2) Intenzionalità: il più forte mette in atto intenzionalmente atti ostili verso il più debole, con mezzi fisici, verbali o anche attraverso il solo isolamento e rifiuto sociale della vittima, tali da danneggiarla o ferirla in vario modo;

3) Reiterazione: la situazione descritta si ripete nel tempo più e più volte; non è sufficiente, cioè, un singolo episodio, ma deve instaurarsi una forma di relazione che, cronicizzandosi, crei dei ruoli definiti: colui che subisce le prepotenze (la vittima) e colui che le mette in atto (il bullo).

Se uno di questi tre elementi viene a mancare non si può parlare di bullismo.

 

Chi sono i protagonisti coinvolti in episodi di bullismo?

Oltre alla relazione tra bullo e vittima, sono presenti quasi sempre relazioni gruppali che vedono protagonisti i compagni, sia della vittima che del bullo, che assumono vari ruoli.

– Il “bullo” è colui che mette in atto la prepotenza, convince gli altri ad appoggiarlo, inventa nuovi modi per colpire la vittima ed è spesso a capo di un gruppo;

– La “vittima” è il destinatario delle prepotenze. Si possono distinguere due tipi di vittime: la vittima passiva, non aggressiva, ansiosa e sottomessa, e la vittima provocatrice, che sperimenta una combinazione di reazioni ansiose ed aggressive;

– Il “sostenitore” è colui che deride la vittima, incita il bullo, richiama l’attenzione del gruppo;

– L’ “assistente” aiuta il bullo, talvolta tenendo fisicamente ferma la vittima;

– Il “difensore” riferisce agli adulti le prepotenze, prova a fermarle e a rincuorare la vittima, cerca altri che vengano in soccorso durante gli episodi aggressivi e parteggia per la vittima;

– L’ “outsider”, infine, normalmente non è presente perché se ne sta in disparte, facendo finta di non vedere cosa accade e di non sapere niente di ciò che succede.

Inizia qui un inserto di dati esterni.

(** * The XTerm input decoder of textual ([src/textual/_xterm_parser.py])

    A shallow embedding of [XTermParser]: the two mouse regular
    expressions, [parse_mouse_code], and the [parse] generator, written as
    a machine that is resumed at each of its three [yield] points. *)

From Stdlib Require Import String Ascii ZArith List Bool Lia.
Import ListNotations.
Local Open Scope string_scope.
Local Open Scope Z_scope.

Set Implicit Arguments.

(** ** Python values the parser works with *)

(** The ESC character ['\x1b'] and the string made of it alone. *)
Definition ESC_char : ascii := "027"%char.
Definition ESC : string := String ESC_char "".

(** Truth value of a [str]: empty strings are false. *)
Definition str_truthy (s : string) : bool :=
  match s with
  | EmptyString => false
  | String _ _ => true
  end.

(** Exceptions that the modelled code could raise. *)
Inductive PyExn : Type :=
| ValueError
| StopIteration.

(** A call either returns a value or raises. *)
Inductive outcome (A : Type) : Type :=
| Returned (a : A)
| Raised (e : PyExn).
Arguments Returned {A} a.
Arguments Raised {A} e.

Definition bind {A B : Type} (m : outcome A) (k : A -> outcome B) : outcome B :=
  match m with
  | Returned a => k a
  | Raised e => Raised e
  end.

Notation "x <- m ;; k" := (bind m (fun x => k))
  (at level 61, m at next level, right associativity).
Notation "' pat <- m ;; k" := (bind m (fun x => match x with pat => k end))
  (at level 61, pat pattern, m at next level, right associativity).

(** [\d] on the characters of this model (code points 0 to 255): the ten
    ASCII digits. *)
Definition is_digit (c : ascii) : bool :=
  let n := nat_of_ascii c in (48 <=? n)%nat && (n <=? 57)%nat.

Definition digit_value (c : ascii) : Z := Z.of_nat (nat_of_ascii c) - 48.

Fixpoint all_digits (s : string) : bool :=
  match s with
  | EmptyString => true
  | String c r => is_digit c && all_digits r
  end.

Fixpoint int_acc (acc : Z) (s : string) : Z :=
  match s with
  | EmptyString => acc
  | String c r => int_acc (10 * acc + digit_value c) r
  end.

(** The interpreter's limit on the number of digits of a decimal string
    that [int] converts: [sys.get_int_max_str_digits()], 4300 unless the
    interpreter is started with another value. Every digit counts,
    leading zeros too. *)
Definition int_max_str_digits : Z := 4300.

Definition within_int_limit (s : string) : bool :=
  Z.of_nat (String.length s) <=? int_max_str_digits.

(** [int(s)] on the strings the parser gives it, which are [\d+] groups:
    the value of a non-empty string of decimal digits that is within the
    limit, and a [ValueError] for one beyond the limit ("Exceeds the
    limit (4300 digits) for integer string conversion"). On any other
    string the model answers [ValueError], as [int] does for a malformed
    literal; the signs, blanks and underscores that [int] also accepts
    never reach it from a [\d+] group. *)
Definition py_int (s : string) : outcome Z :=
  if str_truthy s && all_digits s then
    if within_int_limit s then Returned (int_acc 0 s) else Raised ValueError
  else Raised ValueError.

(** [bool(n)] for an integer. *)
Definition py_bool (n : Z) : bool := negb (n =? 0).

(** ** Regular expressions *)

Module Regex.

(** The fragment of [re] syntax the two patterns are written in. *)
Inductive t : Type :=
| Void
| Eps
| Class (p : ascii -> bool)
| Cat (r1 r2 : t)
| Alt (r1 r2 : t)
| Star (r : t).

Definition Chr (c : ascii) : t := Class (Ascii.eqb c).
Definition Plus (r : t) : t := Cat r (Star r).
Definition Opt (r : t) : t := Alt r Eps.
(** [.] without DOTALL: any character but a newline. *)
Definition Dot : t := Class (fun c => negb (Ascii.eqb c "010"%char)).

Fixpoint nullable (r : t) : bool :=
  match r with
  | Void => false
  | Eps => true
  | Class _ => false
  | Cat r1 r2 => nullable r1 && nullable r2
  | Alt r1 r2 => nullable r1 || nullable r2
  | Star _ => true
  end.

Quali cause e quali conseguenze

Le possibili cause del comportamento di un bullo sono da ricercare all’interno dei suoi principali ambienti di socializzazione: la famiglia e la scuola. Il bullismo si diffonde per contagio ed imitazione, senso di deresponsabilizzazione da parte del gruppo, scarso controllo da parte degli adulti e prolungata esposizione alla violenza ambientale che determina l’interiorizzazione di modelli di azione violenti.

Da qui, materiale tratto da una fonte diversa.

(** C9: for a string that is neither an instance identifier nor an
    address, the suffix [compute.amazonaws.com] gives the kind [dns-name]
    and the suffix [compute.internal] gives the kind [private-dns-name],
    each queried under the attribute of that name. *)
Theorem dns_classification (name : string) (c : EC2) :
  PyStr.startswith name "id-" = false ->
  PyStr.startswith name "i-" = false ->
  ip_address name = None ->
  (PyStr.endswith name "compute.amazonaws.com" = true ->
   identifier_type_of name = ret "dns-name"%string
   /\ queries (query_instance name (Some c)) = [[mkFilter "dns-name" [name]; running_filter]]
   /\ query_instance name (Some c) = _query_aws_api [mkFilter "dns-name" [name]] (Some c))
  /\ (PyStr.endswith name "compute.internal" = true ->
      identifier_type_of name = ret "private-dns-name"%string
      /\ queries (query_instance name (Some c)) =
         [[mkFilter "private-dns-name" [name]; running_filter]]
      /\ query_instance name (Some c) =
         _query_aws_api [mkFilter "private-dns-name" [name]] (Some c)).
Proof.
  intros H1 H2 Hip. split; intros Hd.
  - assert (Hk : identifier_type_of name = ret "dns-name"%string).
    { now rewrite (identifier_type_of_not_ip _ Hip), Hd. }
    assert (Hr : query_instance name (Some c) =
                 _query_aws_api [mkFilter "dns-name" [name]] (Some c)).
    { now rewrite (query_instance_classified _ _ H1 H2), Hk, bind_ret_l. }
    repeat split; auto. rewrite Hr. apply query_aws_api_queries.
  - assert (Hn : PyStr.endswith name "compute.amazonaws.com" = false).
    { destruct (PyStr.endswith name "compute.amazonaws.com") eqn:E; [|reflexivity].
      apply PyStrFacts.endswith_public_not_internal in E. congruence. }
    assert (Hk : identifier_type_of name = ret "private-dns-name"%string).
    { now rewrite (identifier_type_of_not_ip _ Hip), Hn, Hd. }
    assert (Hr : query_instance name (Some c) =
                 _query_aws_api [mkFilter "private-dns-name" [name]] (Some c)).
    { now rewrite (query_instance_classified _ _ H1 H2), Hk, bind_ret_l. }
    repeat split; auto. rewrite Hr. apply query_aws_api_queries.
Qed.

Le conseguenze possono essere molto serie: la vittima, spesso, arriva a sviluppare acuti sentimenti di isolamento sociale, rifiuto della scuola, abbassamento dell’autostima, ansia e sentimenti depressivi. Il bullo, inoltre, in contesti in cui non è adeguatamente seguito da genitori e insegnanti, può percepire dal senso di impunità per i propri atti aggressivi il messaggio che le prepotenze sono lecite e da qui giungere a considerare normali e legittime le condotte antisociali, che con la crescita possono stabilizzarsi in uno stile di vita delinquenziale.

Come intervenire?

Sono stati messi a punto, negli anni, diversi programmi di prevenzione ed intervento per arginare il fenomeno nelle scuole, che hanno come principali obiettivi prevenire, ridurre o estinguere il bullismo e coinvolgere anche gli adulti, insegnanti e genitori, nel processo di presa di coscienza dell’entità del fenomeno.

La migliore forma di prevenzione resta l’intervento sullo sviluppo emotivo dei bambini: esiste una stretta relazione tra autoregolazione emotiva e competenza sociale, tanto che alcuni autori parlano di competenza socio-affettiva.

La capacità di regolare le proprie emozioni si associa, infatti, a popolarità nel gruppo dei pari, empatia, comportamenti prosociali, maggiore abilità nella risoluzione dei conflitti, mentre un’inadeguata regolazione si associa a comportamenti a rischio, tra cui aggressività e comportamenti delinquenziali, sia nel contesto scolastico che familiare.